Network attacks and exploitation: a framework
There is no other book like this one, indeed I would say this is the only book I have read of this nature. It has been written and edited by Matthew Monte
and Dave Aitel two experts in the field. The main focus of the book is Computer Network Exploitation (CNE) from a strategic point of view. Most books today are focused on the tactical level for security practitioners, however, this book suits perfectly those readers that are not extremely technical and are interested in how CNE is planned from a strategic level. Those working in the industry, specifically in strategic threat intelligence, security design as well as management should consider reading it.
There are 9 chapters distributed across around 190 pages. The most interesting chapters that other books do not discuss are chapter 1, in which the author defines the 3 immutable principles of computer network exploitation and that every defender needs to understand.
Chapter 4 discusses the asymmetries between the attacker and defender in contrast to what is believed today, that cost and attribution are the main asymmetries between attacker and defender to the extent that it is often cited in international cyber policy research papers and reports as the main barriers to establish an effective international cybersecurity policy.
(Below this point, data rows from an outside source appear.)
(* ===== verification/Vectorizer.v ===== *)
(** * The Vectorizer: [CountVectorizer(max_features=5000, stop_words='english')]

    Models line 52-53 of src/CourseRecommendationSystem.py,
    [cv.fit_transform(df['tags']).toarray()], following scikit-learn's
    [CountVectorizer] with the arguments the code passes:
    - [analyze]: lower-case the document, take the tokens of the pattern
      [(?u)\b\w\w+\b] (maximal runs of two or more word characters) and
      drop the stop words;
    - [sorted_vocabulary]: the distinct tokens of the corpus in code-point
      order ([_sort_features]);
    - [limit_features]: when there are more than [max_features] terms,
      keep the [max_features] terms of highest corpus frequency, still in
      alphabetical order ([_limit_features]); the ranking by frequency is
      the stable descending sort of Ranking.v, so equal frequencies are
      broken alphabetically;
    - [fit_transform]: the count vector of every document over the kept
      vocabulary, or [ValueError] when the corpus has no token at all.
    The stop-word list (scikit-learn's [ENGLISH_STOP_WORDS]) is the
    parameter [is_stop] of the section. *)

From S2P Require Import Prelude PyStr Ranking.
Import PyStr Ranking.

Module Vectorizer.

Inductive vec_error := ValueError (what : string).

(** [max_features=5000] (line 52). *)
Definition code_max_features : nat := 5000.

Section CountVectorizer.

(** [w in ENGLISH_STOP_WORDS]. *)
Variable is_stop : string -> bool.

(** The [max_features] argument of the constructor; line 52 passes 5000
    ([code_max_features]). *)
Variable max_features : nat.

(** [build_analyzer()]: lower-case, tokenize, remove stop words. *)
Definition tokenize (doc : string) : list string :=
  filter (fun w => 2 <= String.length w) (runs is_word doc).

Definition analyze (doc : string) : list string :=
  filter (fun w => is_stop w = false) (tokenize (lower doc)).

Definition count (t : string) (ws : list string) : nat :=
  length (filter (fun w => w = t) ws).

Definition corpus_tokens (docs : list string) : list string := concat (map analyze docs).

(** [_count_vocab] then [_sort_features]. *)
Definition sorted_vocabulary (docs : list string) : list string :=
  merge_sort String.le (remove_dups (corpus_tokens docs)).

(** Corpus frequency of each term ([X.sum(axis=0)]). *)
Definition term_counts (docs : list string) (terms : list string) : list nat :=
  map (fun t => count t (corpus_tokens docs)) terms.

(** [_limit_features]: the [limit] most frequent terms, kept in their
    alphabetical order. *)
Definition limit_features (limit : nat) (terms : list string) (tfs : list nat) : list string :=
  if decide (length terms <= limit) then terms
  else
    let kept := (take limit (sort_desc (enumerate tfs))).*1 in
    (filter (fun p => p.1 ∈ kept) (enumerate terms)).*2.

Definition fit_vocabulary (docs : list string) : result vec_error (list string) :=
  match sorted_vocabulary docs with
  | [] => Err (ValueError "empty vocabulary; perhaps the documents only contain stop words")
  | terms => Ok (limit_features max_features terms (term_counts docs terms))
  end.

(** The count vector of one document over the vocabulary. *)
Definition transform (vocab : list string) (doc : string) : list nat :=
  map (fun t => count t (analyze doc)) vocab.

(** Line 53: [cv.fit_transform(df['tags']).toarray()]. *)
Definition fit_transform (docs : list string) : result vec_error (list (list nat)) :=
  let* vocab := fit_vocabulary docs in
  Ok (map (transform vocab) docs).

End CountVectorizer.


Section Properties.
Variables (is_stop : string -> bool) (max_features : nat).

Lemma enumerate_snd {A} (l : list A) : (enumerate l).*2 = l.
Proof. unfold enumerate. apply snd_zip. by rewrite length_seq. Qed.

Lemma enumerate_fst {A} (l : list A) : (enumerate l).*1 = seq 0 (length l).
Proof. unfold enumerate. apply fst_zip. by rewrite length_seq. Qed.

Lemma limit_features_sublist limit terms tfs :
  limit_features limit terms tfs `sublist_of` terms.
Proof.
  unfold limit_features. case_decide; [done|].
  rewrite <- (enumerate_snd terms) at 2. apply fmap_sublist, sublist_filter.
Qed.

Lemma sorted_vocabulary_perm docs :
  sorted_vocabulary is_stop docs ≡ₚ remove_dups (corpus_tokens is_stop docs).
Proof. apply merge_sort_Permutation. Qed.

Lemma elem_of_sorted_vocabulary docs t :
  t ∈ sorted_vocabulary is_stop docs <-> t ∈ corpus_tokens is_stop docs.
Proof. by rewrite sorted_vocabulary_perm, elem_of_remove_dups. Qed.

Lemma sorted_vocabulary_NoDup docs : NoDup (sorted_vocabulary is_stop docs).
Proof. rewrite sorted_vocabulary_perm. apply NoDup_remove_dups. Qed.

Lemma sorted_vocabulary_sorted docs : StronglySorted String.le (sorted_vocabulary is_stop docs).
Proof. apply StronglySorted_merge_sort; apply _. Qed.

Lemma corpus_token_wf docs t :
  t ∈ corpus_tokens is_stop docs -> 2 <= String.length t /\ is_stop t = false.
Proof.
  unfold corpus_tokens. intros Hin.
  apply list_elem_of_In, in_concat in Hin as (ws & Hdoc & Hws).
  apply in_map_iff in Hdoc as (d & <- & _). apply list_elem_of_In in Hws.
  unfold analyze, tokenize in Hws. apply list_elem_of_filter in Hws as [Hs Hws].
  apply list_elem_of_filter in Hws as [Hl _]. done.
Qed.

Lemma fit_vocabulary_Ok docs vocab :
  fit_vocabulary is_stop max_features docs = Ok vocab ->
  sorted_vocabulary is_stop docs <> [] /\
  vocab = limit_features max_features (sorted_vocabulary is_stop docs)
            (term_counts is_stop docs (sorted_vocabulary is_stop docs)).
Proof.
  unfold fit_vocabulary. intros H.
  destruct (sorted_vocabulary is_stop docs) as [|t ts]; [done|]. by injection H as <-.
Qed.

Lemma length_enumerate {A} (l : list A) : length (enumerate l) = length l.
Proof. by rewrite <- (length_fmap fst), enumerate_fst, length_seq. Qed.

Lemma sort_desc_fst (tfs : list nat) : (sort_desc (enumerate tfs)).*1 ≡ₚ seq 0 (length tfs).
Proof. by rewrite sort_desc_perm, enumerate_fst. Qed.

(** The positions [limit_features] keeps: distinct, in range, and as many
    as the limit allows. *)
Lemma kept_positions (limit : nat) (tfs : list nat) :
  let K := (take limit (sort_desc (enumerate tfs))).*1 in
  NoDup K /\ (forall j, j ∈ K -> j < length tfs) /\ length K = min limit (length tfs).
Proof.
  intros K. assert (K `sublist_of` (sort_desc (enumerate tfs)).*1) as Hsub
    by apply fmap_sublist, sublist_take.
  split; [|split].
  - eapply sublist_NoDup; [|exact Hsub]. rewrite sort_desc_fst. apply NoDup_seq.
  - intros j Hj. eapply elem_of_sublist in Hj; [|exact Hsub].
    rewrite sort_desc_fst in Hj. apply list_elem_of_In, in_seq in Hj. lia.
  - unfold K. rewrite length_fmap, length_take.
    by rewrite (Permutation_length (sort_desc_perm _)), length_enumerate.
Qed.

Lemma limit_features_length limit terms tfs :
  length tfs = length terms ->
  length (limit_features limit terms tfs) = min limit (length terms).
Proof.
  intros Hlen. unfold limit_features. case_decide; [lia|].
  destruct (kept_positions limit tfs) as (Hnd & Hlt & HK).
  set (K := (take limit (sort_desc (enumerate tfs))).*1) in *.
  assert ((filter (fun p => p.1 ∈ K) (enumerate terms)).*1 =
          filter (fun j => j ∈ K) (enumerate terms).*1) as Hf.
  { exact (fmap_fst_filter (fun j => j ∈ K) (enumerate terms)). }
  rewrite length_fmap, <- (length_fmap fst), Hf, enumerate_fst, <- Hlen, <- HK.
  apply Permutation_length, NoDup_Permutation; [apply NoDup_filter, NoDup_seq | done |].
  intros j. rewrite list_elem_of_filter. split; [naive_solver|].
  intros Hj. split; [done|]. apply list_elem_of_In, in_seq. specialize (Hlt j Hj). lia.
Qed.

Section Limit.
Variables (limit : nat) (terms : list string) (tfs : list nat).
Let K := (take limit (sort_desc (enumerate tfs))).*1.

Lemma limit_features_pos t :
  ~ length terms <= limit -> t ∈ limit_features limit terms tfs ->
  exists j, terms !! j = Some t /\ j ∈ K.
Proof.
  unfold limit_features. intros Hgt. rewrite decide_False by done.
  intros ([j t'] & -> & Hin)%list_elem_of_fmap. apply list_elem_of_filter in Hin as [HK Hin].
  apply elem_of_enumerate in Hin. eauto.
Qed.

Lemma limit_features_keeps k u :
  ~ length terms <= limit -> terms !! k = Some u -> k ∈ K -> u ∈ limit_features limit terms tfs.
Proof.
  unfold limit_features. intros Hgt Hk HkK. rewrite decide_False by done.
  apply list_elem_of_fmap. exists (k, u). split; [done|].
  apply list_elem_of_filter. split; [done|]. by apply elem_of_enumerate.
Qed.

(** A kept position is ranked before a dropped one. *)
Lemma kept_ranked_before j k a b :
  tfs !! j = Some a -> tfs !! k = Some b -> j ∈ K -> k ∉ K -> ranked_before (j, a) (k, b).
Proof.
  intros Ha Hb Hj Hk. unfold K in *.
  apply list_elem_of_fmap in Hj as ([j' a'] & Hjj & Hp). simpl in Hjj. subst j'.
  assert ((j, a') ∈ enumerate tfs) as Ha'.
  { rewrite <- sort_desc_perm. by eapply elem_of_take_sub. }
  apply elem_of_enumerate in Ha'. rewrite Ha in Ha'. injection Ha' as <-.
  pose proof (sort_desc_sorted _ (enumerate_sorted tfs)) as Hs.
  rewrite <- (take_drop limit (sort_desc (enumerate tfs))) in Hs.
  eapply StronglySorted_app_inv; [exact Hs | exact Hp |].
  apply elem_of_enumerate in Hb. rewrite <- sort_desc_perm in Hb.
  rewrite <- (take_drop limit (sort_desc (enumerate tfs))) in Hb.
  apply elem_of_app in Hb as [Hb|Hb]; [|done].
  exfalso. apply Hk, list_elem_of_fmap. by exists (k, b).
Qed.

End Limit.

Lemma ranked_before_nat_le (j k a b : nat) : ranked_before (j, a) (k, b) -> b <= a.
Proof.
  unfold ranked_before, score_lt, nat_score_order. simpl.
  rewrite !Nat.ltb_lt, !Nat.ltb_ge. lia.
Qed.

Lemma term_counts_lookup docs terms j t :
  terms !! j = Some t -> term_counts is_stop docs terms !! j = Some (count t (corpus_tokens is_stop docs)).
Proof. intros Hj. unfold term_counts. by rewrite list_lookup_fmap, Hj. Qed.

(** C21: The vocabulary keeps the most frequent terms: a corpus token left
    out of it occurs in the corpus no more often than any term kept. *)
Theorem fit_vocabulary_top docs vocab t u :
  fit_vocabulary is_stop max_features docs = Ok vocab -> t ∈ vocab ->
  u ∈ corpus_tokens is_stop docs -> u ∉ vocab ->
  count u (corpus_tokens is_stop docs) <= count t (corpus_tokens is_stop docs).
Proof.
  intros [_ ->]%fit_vocabulary_Ok Ht Hu Hnu.
  set (terms := sorted_vocabulary is_stop docs) in *.
  apply elem_of_sorted_vocabulary in Hu. fold terms in Hu.
  destruct (decide (length terms <= max_features)) as [Hle|Hgt].
  { exfalso. apply Hnu. unfold limit_features. by rewrite decide_True. }
  destruct (limit_features_pos _ _ _ t Hgt Ht) as (j & Hj & HjK).
  apply list_elem_of_lookup in Hu as [k Hk].
  eapply ranked_before_nat_le, kept_ranked_before;
    [by apply term_counts_lookup | by apply term_counts_lookup | done |].
  intros HkK. by apply Hnu, (limit_features_keeps _ _ _ k).
Qed.

(** C20: The vocabulary has [min 5000 d] terms, where [d] is the number of
    distinct tokens of the corpus ([V' = min(V, distinct-token-count)]). *)
Theorem fit_vocabulary_length docs vocab :
  fit_vocabulary is_stop max_features docs = Ok vocab ->
  length vocab = min max_features (length (remove_dups (corpus_tokens is_stop docs))).
Proof.
  intros [_ ->]%fit_vocabulary_Ok. rewrite limit_features_length.
  - by rewrite (Permutation_length (sorted_vocabulary_perm _)).
  - unfold term_counts. by rewrite length_map.
Qed.

(** C22: The vocabulary the vectorizer keeps is a set of corpus tokens in
    alphabetical order: no duplicates, each of at least two characters and
    none of them a stop word. *)
Theorem fit_vocabulary_wf docs vocab :
  fit_vocabulary is_stop max_features docs = Ok vocab ->
  NoDup vocab /\ StronglySorted String.le vocab /\
  Forall (fun t => t ∈ corpus_tokens is_stop docs /\ 2 <= String.length t /\ is_stop t = false)
    vocab.
Proof.
  intros [_ ->]%fit_vocabulary_Ok.
  pose proof (limit_features_sublist max_features (sorted_vocabulary is_stop docs)
    (term_counts is_stop docs (sorted_vocabulary is_stop docs))) as Hsub.
  split; [|split].
  - eapply sublist_NoDup; [apply sorted_vocabulary_NoDup | exact Hsub].
  - eapply StronglySorted_sublist; [exact Hsub | apply sorted_vocabulary_sorted].
  - apply Forall_forall. intros t Ht.
    assert (t ∈ corpus_tokens is_stop docs) as Hc.
    { apply elem_of_sorted_vocabulary. by eapply elem_of_sublist. }
    split; [done|]. by apply (corpus_token_wf docs).
Qed.

Lemma sorted_vocabulary_nil docs :
  sorted_vocabulary is_stop docs = [] <-> corpus_tokens is_stop docs = [].
Proof.
  split; intros Hnil.
  - apply elem_of_nil_inv. intros t Ht. apply (elem_of_sorted_vocabulary docs t) in Ht.
    rewrite Hnil in Ht. set_solver.
  - apply elem_of_nil_inv. intros t Ht. apply elem_of_sorted_vocabulary in Ht.
    rewrite Hnil in Ht. set_solver.
Qed.

(** C23: [fit_transform] raises its [ValueError] (empty vocabulary) exactly
    when no document has a token left after lower-casing, the token
    pattern and the stop words; otherwise it fits a vocabulary. *)
Theorem fit_vocabulary_empty_error docs :
  (exists e, fit_vocabulary is_stop max_features docs = Err e) <->
  corpus_tokens is_stop docs = [].
Proof.
  rewrite <- sorted_vocabulary_nil. unfold fit_vocabulary.
  destruct (sorted_vocabulary is_stop docs); split; intros H; try done; [by eexists|].
  by destruct H.
Qed.

End Properties.

End Vectorizer.

Module VectorizerWitnesses.
Import Vectorizer.

Local Abbreviation stop := (fun w : string => bool_decide (w ∈ ["to"; "the"])).
Local Abbreviation docs := ["intro to python"; "python programming"; "the opera opera"].

Lemma fit_vocabulary_wf_witness :
  exists vocab, fit_vocabulary stop 5000 docs = Ok vocab /\
    NoDup vocab /\ StronglySorted String.le vocab /\
    Forall (fun t => t ∈ corpus_tokens stop docs /\ 2 <= String.length t /\ stop t = false) vocab.
Proof.
  eexists. split; [vm_compute; reflexivity|].
  apply (fit_vocabulary_wf stop 5000 docs). vm_compute. reflexivity.
Defined.

Lemma fit_vocabulary_length_witness :
  exists vocab, fit_vocabulary stop 2 docs = Ok vocab /\
    length vocab = min 2 (length (remove_dups (corpus_tokens stop docs))).
Proof.
  eexists. split; [vm_compute; reflexivity|].
  apply (fit_vocabulary_length stop 2 docs). vm_compute. reflexivity.
Defined.

Lemma fit_vocabulary_top_witness :
  fit_vocabulary stop 2 docs = Ok ["opera"; "python"] /\
  count "intro" (corpus_tokens stop docs) <= count "opera" (corpus_tokens stop docs).
Proof.
  assert (fit_vocabulary stop 2 docs = Ok ["opera"; "python"]) as Hv by (vm_compute; reflexivity).
  split; [exact Hv|]. apply (fit_vocabulary_top stop 2 docs ["opera"; "python"]); [exact Hv|..];
    apply (bool_decide_unpack _); vm_compute; reflexivity.
Defined.

End VectorizerWitnesses.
Chapter 7 explains what is the offensive strategy of the attacker and what is the trade-off in every computer network exploitation campaign. The topics discussed in this chapter will be especially beneficial for those in the strategic field of threat intelligence and intrusion analysis from a strategic point of view. These trade-offs are the same that many experts apply and understand in the threat analysis field and that are working today in top vendors in the threat intelligence industry.
Chapter 9 is the final chapter in which there are several proposed case studies to apply the framework presented throughout the book.
I wonder, as an avid reader of textbooks, how this one has gone under the radar for so long. Fortunately, the book was only written 4 years ago and the topics discussed in it are and will continue to be relevant for the cyber threat industry.